Of course there are also the Braves that dominated divisional play for 14 years in a row, but have just one title—against the Indians in ’95—to show for it.

Going back a bit, the Orioles made it to the World Series three years in a row (1969, 1970, 1971), but won it once. The same thing happened with Oakland in 1988, 1989 and 1990. Those teams are remembered as dynasties that might have been had it been able to finish the deal.

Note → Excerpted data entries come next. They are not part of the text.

(* ===== verification/OSet.v ===== *)
(** * coregrind/m_oset.c

    Ordered sets: AVL trees of elements that clients allocate through the set. The
    file shares its origin with m_wordfm.c, and the model its trees with [WordFM]:
    a node without its links is an [item] with the address of the element, as its key
    the word that comparisons are made with (the first word of the element, or its
    address if the set has a comparison function), and as its value the field [magic].
    The functions are those of m_oset.c; the lemmas relate them to the ones of
    [WordFM]. *)

From stdpp Require Import gmap fin_maps.
From S2P Require Import Prelude PoolAlloc WordFM.
Local Open Scope Z_scope.

(** * The interface

    A set whose keys are words: what the users of a set without comparison
    function rely on. [ks_insert t e w] inserts the element at [e] with first word
    [w]; a lookup and the iterator give elements. *)

Class KeyedSet (T : Type) := {
  ks_create : outcome T;
  ks_size : T -> Z;
  ks_lookup : T -> Z -> outcome (option Z);
  ks_insert : T -> Z -> Z -> outcome T;
  ks_reset : T -> outcome T;
  ks_next : T -> outcome (T * option Z);
}.

(** The set holds a map from keys to elements; the iterator goes through a list of
    elements. *)
Class KeyedSetLaws (T : Type) `{KeyedSet T} := {
  ks_holds : T -> gmap Z Z -> Prop;
  ks_pending : T -> list (Z * Z) -> Prop;
  ks_limit : Z;
  ks_create_law : ∃ t, ks_create = Ret t ∧ ks_holds t ∅;
  ks_size_law : ∀ t m, ks_holds t m -> Z.of_nat (size m) <= UINT_MAX -> ks_size t = Z.of_nat (size m);
  ks_lookup_law : ∀ t m k, ks_holds t m -> ks_lookup t k = Ret (m !! k);
  ks_insert_law : ∀ t m e k, ks_holds t m -> m !! k = None ->
    ∃ t', ks_insert t e k = Ret t' ∧ ks_holds t' (<[k := e]> m);
  ks_reset_law : ∀ t m, ks_holds t m -> Z.of_nat (size m) < ks_limit ->
    ∃ t' l, ks_reset t = Ret t' ∧ ks_pending t' l ∧ ks_holds t' m ∧ l ≡ₚ map_to_list m;
  ks_next_law : ∀ t l, ks_pending t l ->
    ∃ t', ks_next t = Ret (t', snd <$> head l) ∧ ks_pending t' (tail l);
}.

(** * Definitions *)

Definition STACK_MAX : nat := 32.
Definition sizeof_AvlNode : Z := 24.
Definition OSET_MAGIC : Z := 0x5b1f.

(** A set; its nodes are in a pool if [pooled], whose elements have at most
    [maxEltSize] bytes. The iterator is at the nodes of [stack], top first. *)
Record OSet := AvlTree {
  keyOff : Z;
  cmp : option (Z -> Z -> Z);
  pooled : bool;
  maxEltSize : Z;
  nElems : Z;
  root : avl;
  stack : list (avl * Z) }.

Definition with_root (r : avl) (t : OSet) : OSet :=
  AvlTree (keyOff t) (cmp t) (pooled t) (maxEltSize t) (nElems t) r (stack t).
Definition with_nElems (n : Z) (t : OSet) : OSet :=
  AvlTree (keyOff t) (cmp t) (pooled t) (maxEltSize t) n (root t) (stack t).
Definition with_stack (stk : list (avl * Z)) (t : OSet) : OSet :=
  AvlTree (keyOff t) (cmp t) (pooled t) (maxEltSize t) (nElems t) (root t) stk.

(** ** Helpers *)

(** The address of a node, from that of its element. *)
Definition addr_of_node (n : item) : Z := i_addr n - sizeof_AvlNode.

(** [n] is what stands in front of the element. *)
Definition node_of_elem (n : item) : outcome Z :=
  _ ← vg_assert (i_val n =? OSET_MAGIC); Ret (addr_of_node n).
Definition elem_of_node (n : item) : outcome Z :=
  _ ← vg_assert (i_val n =? OSET_MAGIC); Ret (i_addr n).

Definition slow_key_of_node (t : OSet) (n : item) : outcome Z := e ← elem_of_node n; Ret (e + keyOff t).

(** The word at the key. *)
Definition fast_key_of_node (n : item) : outcome Z := _ ← elem_of_node n; Ret (i_key n).

(** A key is a word here, and a pointer for [slow_cmp]. *)
Definition fast_cmp (w1 : Z) (n : item) : outcome Z :=
  w2 ← fast_key_of_node n; Ret (if w2 <? w1 then 1 else if w1 <? w2 then -1 else 0).
Definition slow_cmp (f : Z -> Z -> Z) (k : Z) (n : item) : outcome Z := e ← elem_of_node n; Ret (f k e).

Definition cmp_key (t : OSet) (k : Z) (n : item) : outcome Z :=
  match cmp t with Some f => slow_cmp f k n | None => fast_cmp k n end.

Definition cmp_key_root (t : OSet) (n root : item) : outcome Z :=
  match cmp t with
  | Some f => k ← slow_key_of_node t n; slow_cmp f k root
  | None => k ← fast_key_of_node n; fast_cmp k root
  end.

Are the Phillies worried about how history might judge them?

“You play this game to try and win championships and that’s our focus,” Ryan Howard said toward the end of the 2010 season. “We stay focused on the task at hand and let you guys tell us where it fits into the history books. That will sort itself out.”

Phillies 3 The collating process might be a little simpler with Lee and maybe the “wow” factor engulfing the baseball world will lend itself to a few victories. Still, has Amaro assembled the best foursome ever? Just how does this group compare with the Braves of 1998 where five pitchers (Maddux, Glavine, Smoltz, Millwood and Neagle) won at least 17 games? What about the 1966 Dodgers with Sandy Koufax, Don Drysdale, Don Sutton and Claude Osteen that posted a 2.68 ERA in 1,062 innings averaging 7.1 strikeouts per nine innings? The ’66 Dodgers had three Hall of Famers while the ’98 Braves have three pitchers that should be in as soon as they are eligible.

Then there was the 1954 Indians with its trio of Hall of Famers in Early Wynn, Mike Garcia, Bob Lemon and Bob Feller that compiled 77 complete games and 12 shutouts on the way to 111 wins… do the 2011 Phillies fit in with those great teams?

Maybe, but the Phillies hope not. Why… because none of those teams won the World Series. In fact, the Indians and Dodgers got swept and the Braves never got there. Of course there is the alternative, too, which is a flat-out flop. The teams that come to mind in the flop category are the 2007 and 2008 Mets who went out and got Johan Santana to lead a rotation comprised of Glavine, Pedro, Oliver Perez and John Maine only to collapse, titanically, before reaching the finish line.

Also, there are many Yankees teams that tried to buy a championship with pitching only to fall flat, which is the risk the Phillies are faced with now. With two of the highest paid pitchers in baseball history followed by two past NLCS MVPs, one of whom is heading into his free agent year, the Phillies have plenty of pressure piling up this season.

And then, of course, there is history to tend with, too.